### Work to complete
Up to and including the line containing "exists []. rewrite", set down each line of the entries below exactly, starting from the first, and leave out the rest.

### Data to examine
***

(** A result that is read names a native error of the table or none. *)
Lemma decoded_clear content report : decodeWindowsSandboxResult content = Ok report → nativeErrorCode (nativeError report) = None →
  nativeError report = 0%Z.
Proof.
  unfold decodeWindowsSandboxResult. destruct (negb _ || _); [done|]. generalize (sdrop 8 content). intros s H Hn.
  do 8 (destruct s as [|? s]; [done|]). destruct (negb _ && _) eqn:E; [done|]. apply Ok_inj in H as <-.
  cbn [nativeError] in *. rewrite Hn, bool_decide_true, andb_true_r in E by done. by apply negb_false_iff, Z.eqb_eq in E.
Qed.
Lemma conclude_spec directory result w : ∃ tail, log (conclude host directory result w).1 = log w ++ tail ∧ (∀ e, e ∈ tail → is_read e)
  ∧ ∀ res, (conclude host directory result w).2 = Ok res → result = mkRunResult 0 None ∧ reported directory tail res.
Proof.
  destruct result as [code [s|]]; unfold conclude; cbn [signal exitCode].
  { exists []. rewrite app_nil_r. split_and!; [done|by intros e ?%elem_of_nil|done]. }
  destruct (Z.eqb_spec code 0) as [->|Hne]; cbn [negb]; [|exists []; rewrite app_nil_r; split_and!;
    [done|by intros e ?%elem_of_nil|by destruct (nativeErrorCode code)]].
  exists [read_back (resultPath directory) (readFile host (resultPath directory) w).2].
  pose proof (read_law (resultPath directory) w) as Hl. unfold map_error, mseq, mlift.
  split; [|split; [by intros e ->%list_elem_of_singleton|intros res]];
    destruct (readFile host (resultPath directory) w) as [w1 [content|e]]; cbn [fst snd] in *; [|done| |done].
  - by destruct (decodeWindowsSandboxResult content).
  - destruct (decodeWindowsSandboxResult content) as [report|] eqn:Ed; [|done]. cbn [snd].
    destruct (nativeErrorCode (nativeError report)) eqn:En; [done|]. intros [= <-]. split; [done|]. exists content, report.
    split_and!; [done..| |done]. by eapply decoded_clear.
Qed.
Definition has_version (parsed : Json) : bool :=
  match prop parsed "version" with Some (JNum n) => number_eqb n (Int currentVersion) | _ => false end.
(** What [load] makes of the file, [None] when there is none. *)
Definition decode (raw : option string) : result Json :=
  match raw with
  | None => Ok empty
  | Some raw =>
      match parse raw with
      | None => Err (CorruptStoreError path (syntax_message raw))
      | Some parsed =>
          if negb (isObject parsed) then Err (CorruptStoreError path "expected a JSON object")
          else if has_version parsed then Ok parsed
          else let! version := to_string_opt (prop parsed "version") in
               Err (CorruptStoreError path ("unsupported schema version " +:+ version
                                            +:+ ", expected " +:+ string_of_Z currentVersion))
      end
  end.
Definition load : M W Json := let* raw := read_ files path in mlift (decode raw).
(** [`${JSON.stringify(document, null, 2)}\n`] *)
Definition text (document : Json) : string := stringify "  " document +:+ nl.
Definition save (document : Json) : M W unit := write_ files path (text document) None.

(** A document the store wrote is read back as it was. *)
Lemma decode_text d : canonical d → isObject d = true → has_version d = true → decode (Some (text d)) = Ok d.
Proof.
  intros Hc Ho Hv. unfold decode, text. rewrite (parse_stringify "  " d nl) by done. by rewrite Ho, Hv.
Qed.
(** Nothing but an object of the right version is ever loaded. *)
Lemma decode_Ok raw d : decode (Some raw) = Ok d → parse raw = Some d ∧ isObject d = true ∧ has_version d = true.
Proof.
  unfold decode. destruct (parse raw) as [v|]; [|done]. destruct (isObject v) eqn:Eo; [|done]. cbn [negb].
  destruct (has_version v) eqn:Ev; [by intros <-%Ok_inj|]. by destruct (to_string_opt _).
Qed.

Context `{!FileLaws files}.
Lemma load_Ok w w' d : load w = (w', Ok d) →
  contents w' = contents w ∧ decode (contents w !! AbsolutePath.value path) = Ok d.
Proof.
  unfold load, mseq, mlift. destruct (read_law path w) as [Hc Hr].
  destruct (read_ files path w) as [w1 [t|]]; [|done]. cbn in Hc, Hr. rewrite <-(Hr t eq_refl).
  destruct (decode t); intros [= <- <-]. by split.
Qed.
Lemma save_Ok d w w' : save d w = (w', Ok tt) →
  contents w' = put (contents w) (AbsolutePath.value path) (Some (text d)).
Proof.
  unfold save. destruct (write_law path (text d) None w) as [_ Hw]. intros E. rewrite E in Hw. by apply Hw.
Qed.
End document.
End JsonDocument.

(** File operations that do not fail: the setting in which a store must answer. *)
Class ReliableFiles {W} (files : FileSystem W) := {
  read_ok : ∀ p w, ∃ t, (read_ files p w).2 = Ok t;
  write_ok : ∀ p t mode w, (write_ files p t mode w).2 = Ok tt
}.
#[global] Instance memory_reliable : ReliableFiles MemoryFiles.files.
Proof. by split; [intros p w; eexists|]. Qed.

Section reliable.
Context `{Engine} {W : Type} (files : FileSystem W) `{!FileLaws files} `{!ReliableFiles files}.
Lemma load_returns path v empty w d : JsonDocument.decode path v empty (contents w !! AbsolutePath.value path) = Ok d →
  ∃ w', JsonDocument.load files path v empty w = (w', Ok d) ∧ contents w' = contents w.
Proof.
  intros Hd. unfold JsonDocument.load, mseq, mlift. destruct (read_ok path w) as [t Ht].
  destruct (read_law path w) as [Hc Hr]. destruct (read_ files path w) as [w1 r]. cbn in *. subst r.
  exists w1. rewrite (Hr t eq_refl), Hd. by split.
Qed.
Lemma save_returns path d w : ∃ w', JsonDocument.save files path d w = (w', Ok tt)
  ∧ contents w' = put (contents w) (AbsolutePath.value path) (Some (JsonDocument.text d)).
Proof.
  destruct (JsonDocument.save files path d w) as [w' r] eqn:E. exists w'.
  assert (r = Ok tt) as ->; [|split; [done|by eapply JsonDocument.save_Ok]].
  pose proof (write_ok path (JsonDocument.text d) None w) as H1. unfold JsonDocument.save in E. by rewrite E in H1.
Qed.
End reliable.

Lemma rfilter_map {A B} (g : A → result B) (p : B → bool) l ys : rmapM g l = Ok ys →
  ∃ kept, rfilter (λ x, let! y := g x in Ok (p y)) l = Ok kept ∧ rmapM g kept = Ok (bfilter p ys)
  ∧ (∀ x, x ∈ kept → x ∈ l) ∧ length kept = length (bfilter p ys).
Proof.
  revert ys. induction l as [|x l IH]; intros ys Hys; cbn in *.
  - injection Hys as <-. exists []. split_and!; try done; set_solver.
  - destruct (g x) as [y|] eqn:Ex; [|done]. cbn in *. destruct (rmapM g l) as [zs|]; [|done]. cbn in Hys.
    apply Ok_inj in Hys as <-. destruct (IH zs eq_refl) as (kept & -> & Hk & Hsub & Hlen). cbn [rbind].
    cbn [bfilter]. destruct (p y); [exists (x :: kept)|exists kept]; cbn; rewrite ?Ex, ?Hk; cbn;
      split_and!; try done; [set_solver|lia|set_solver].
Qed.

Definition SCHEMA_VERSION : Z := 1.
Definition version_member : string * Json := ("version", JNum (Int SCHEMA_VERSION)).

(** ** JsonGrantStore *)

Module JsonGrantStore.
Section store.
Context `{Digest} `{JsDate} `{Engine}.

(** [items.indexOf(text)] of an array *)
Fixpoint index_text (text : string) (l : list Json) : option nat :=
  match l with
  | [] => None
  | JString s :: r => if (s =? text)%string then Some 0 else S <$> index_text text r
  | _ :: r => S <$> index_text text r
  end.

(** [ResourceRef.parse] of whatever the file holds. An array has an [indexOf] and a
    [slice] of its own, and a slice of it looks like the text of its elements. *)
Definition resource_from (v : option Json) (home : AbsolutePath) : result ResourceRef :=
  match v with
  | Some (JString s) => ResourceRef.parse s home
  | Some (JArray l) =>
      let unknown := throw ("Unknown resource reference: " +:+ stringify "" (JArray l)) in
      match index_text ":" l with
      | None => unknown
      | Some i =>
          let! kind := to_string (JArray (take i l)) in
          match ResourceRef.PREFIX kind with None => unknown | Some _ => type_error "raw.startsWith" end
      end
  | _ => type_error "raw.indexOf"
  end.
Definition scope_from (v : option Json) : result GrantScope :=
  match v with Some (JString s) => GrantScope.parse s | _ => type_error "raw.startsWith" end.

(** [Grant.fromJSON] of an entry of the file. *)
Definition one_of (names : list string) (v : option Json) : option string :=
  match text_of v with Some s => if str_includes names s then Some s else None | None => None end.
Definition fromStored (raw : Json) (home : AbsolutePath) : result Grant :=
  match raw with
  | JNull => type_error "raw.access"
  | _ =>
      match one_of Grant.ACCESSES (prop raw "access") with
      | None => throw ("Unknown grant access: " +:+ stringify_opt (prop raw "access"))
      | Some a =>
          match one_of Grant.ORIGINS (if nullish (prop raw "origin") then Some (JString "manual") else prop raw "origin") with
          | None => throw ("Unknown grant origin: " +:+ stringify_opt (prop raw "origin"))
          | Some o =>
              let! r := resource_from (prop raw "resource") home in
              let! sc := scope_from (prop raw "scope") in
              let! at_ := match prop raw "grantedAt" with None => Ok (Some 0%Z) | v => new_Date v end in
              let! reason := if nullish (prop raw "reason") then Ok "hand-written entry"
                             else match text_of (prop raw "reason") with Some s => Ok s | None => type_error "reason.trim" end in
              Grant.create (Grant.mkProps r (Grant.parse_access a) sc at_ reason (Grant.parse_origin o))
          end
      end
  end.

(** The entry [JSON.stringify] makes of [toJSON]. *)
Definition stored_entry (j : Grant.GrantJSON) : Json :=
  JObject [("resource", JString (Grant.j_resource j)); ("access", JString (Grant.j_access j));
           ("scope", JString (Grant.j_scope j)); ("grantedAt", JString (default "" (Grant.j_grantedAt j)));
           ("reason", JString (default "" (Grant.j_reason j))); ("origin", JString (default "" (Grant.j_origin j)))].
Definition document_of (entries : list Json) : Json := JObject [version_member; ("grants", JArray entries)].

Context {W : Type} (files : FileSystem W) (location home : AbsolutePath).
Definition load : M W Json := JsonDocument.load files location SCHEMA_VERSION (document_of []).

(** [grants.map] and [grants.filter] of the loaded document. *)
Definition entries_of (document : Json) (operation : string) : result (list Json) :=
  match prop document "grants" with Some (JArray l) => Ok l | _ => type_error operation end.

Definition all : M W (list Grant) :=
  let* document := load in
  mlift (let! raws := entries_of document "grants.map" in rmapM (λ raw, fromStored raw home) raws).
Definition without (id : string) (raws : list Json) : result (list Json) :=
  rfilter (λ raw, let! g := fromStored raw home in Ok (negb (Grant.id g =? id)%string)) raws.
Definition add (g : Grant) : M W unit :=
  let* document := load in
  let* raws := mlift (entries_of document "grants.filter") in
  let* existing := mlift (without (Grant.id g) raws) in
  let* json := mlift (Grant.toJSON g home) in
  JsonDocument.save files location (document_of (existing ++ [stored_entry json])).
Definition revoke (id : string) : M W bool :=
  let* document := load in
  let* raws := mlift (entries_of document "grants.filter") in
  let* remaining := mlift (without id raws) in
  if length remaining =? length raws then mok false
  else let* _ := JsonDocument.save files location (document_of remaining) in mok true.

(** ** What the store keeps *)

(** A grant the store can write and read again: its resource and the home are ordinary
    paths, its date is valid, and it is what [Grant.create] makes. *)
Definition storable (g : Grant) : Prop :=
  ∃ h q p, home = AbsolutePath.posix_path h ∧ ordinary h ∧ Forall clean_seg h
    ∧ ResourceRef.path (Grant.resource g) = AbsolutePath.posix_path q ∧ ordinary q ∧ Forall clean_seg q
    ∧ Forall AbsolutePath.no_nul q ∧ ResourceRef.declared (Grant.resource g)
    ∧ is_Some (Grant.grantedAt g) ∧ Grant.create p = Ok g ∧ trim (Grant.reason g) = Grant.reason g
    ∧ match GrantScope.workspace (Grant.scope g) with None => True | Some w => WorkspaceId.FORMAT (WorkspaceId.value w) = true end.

***

### Response
(** A result that is read names a native error of the table or none. *)
Lemma decoded_clear content report : decodeWindowsSandboxResult content = Ok report → nativeErrorCode (nativeError report) = None →
  nativeError report = 0%Z.
Proof.
  unfold decodeWindowsSandboxResult. destruct (negb _ || _); [done|]. generalize (sdrop 8 content). intros s H Hn.
  do 8 (destruct s as [|? s]; [done|]). destruct (negb _ && _) eqn:E; [done|]. apply Ok_inj in H as <-.
  cbn [nativeError] in *. rewrite Hn, bool_decide_true, andb_true_r in E by done. by apply negb_false_iff, Z.eqb_eq in E.
Qed.
Lemma conclude_spec directory result w : ∃ tail, log (conclude host directory result w).1 = log w ++ tail ∧ (∀ e, e ∈ tail → is_read e)
  ∧ ∀ res, (conclude host directory result w).2 = Ok res → result = mkRunResult 0 None ∧ reported directory tail res.
Proof.
  destruct result as [code [s|]]; unfold conclude; cbn [signal exitCode].
  { exists []. rewrite app_nil_r. split_and!; [done|by intros e ?%elem_of_nil|done]. }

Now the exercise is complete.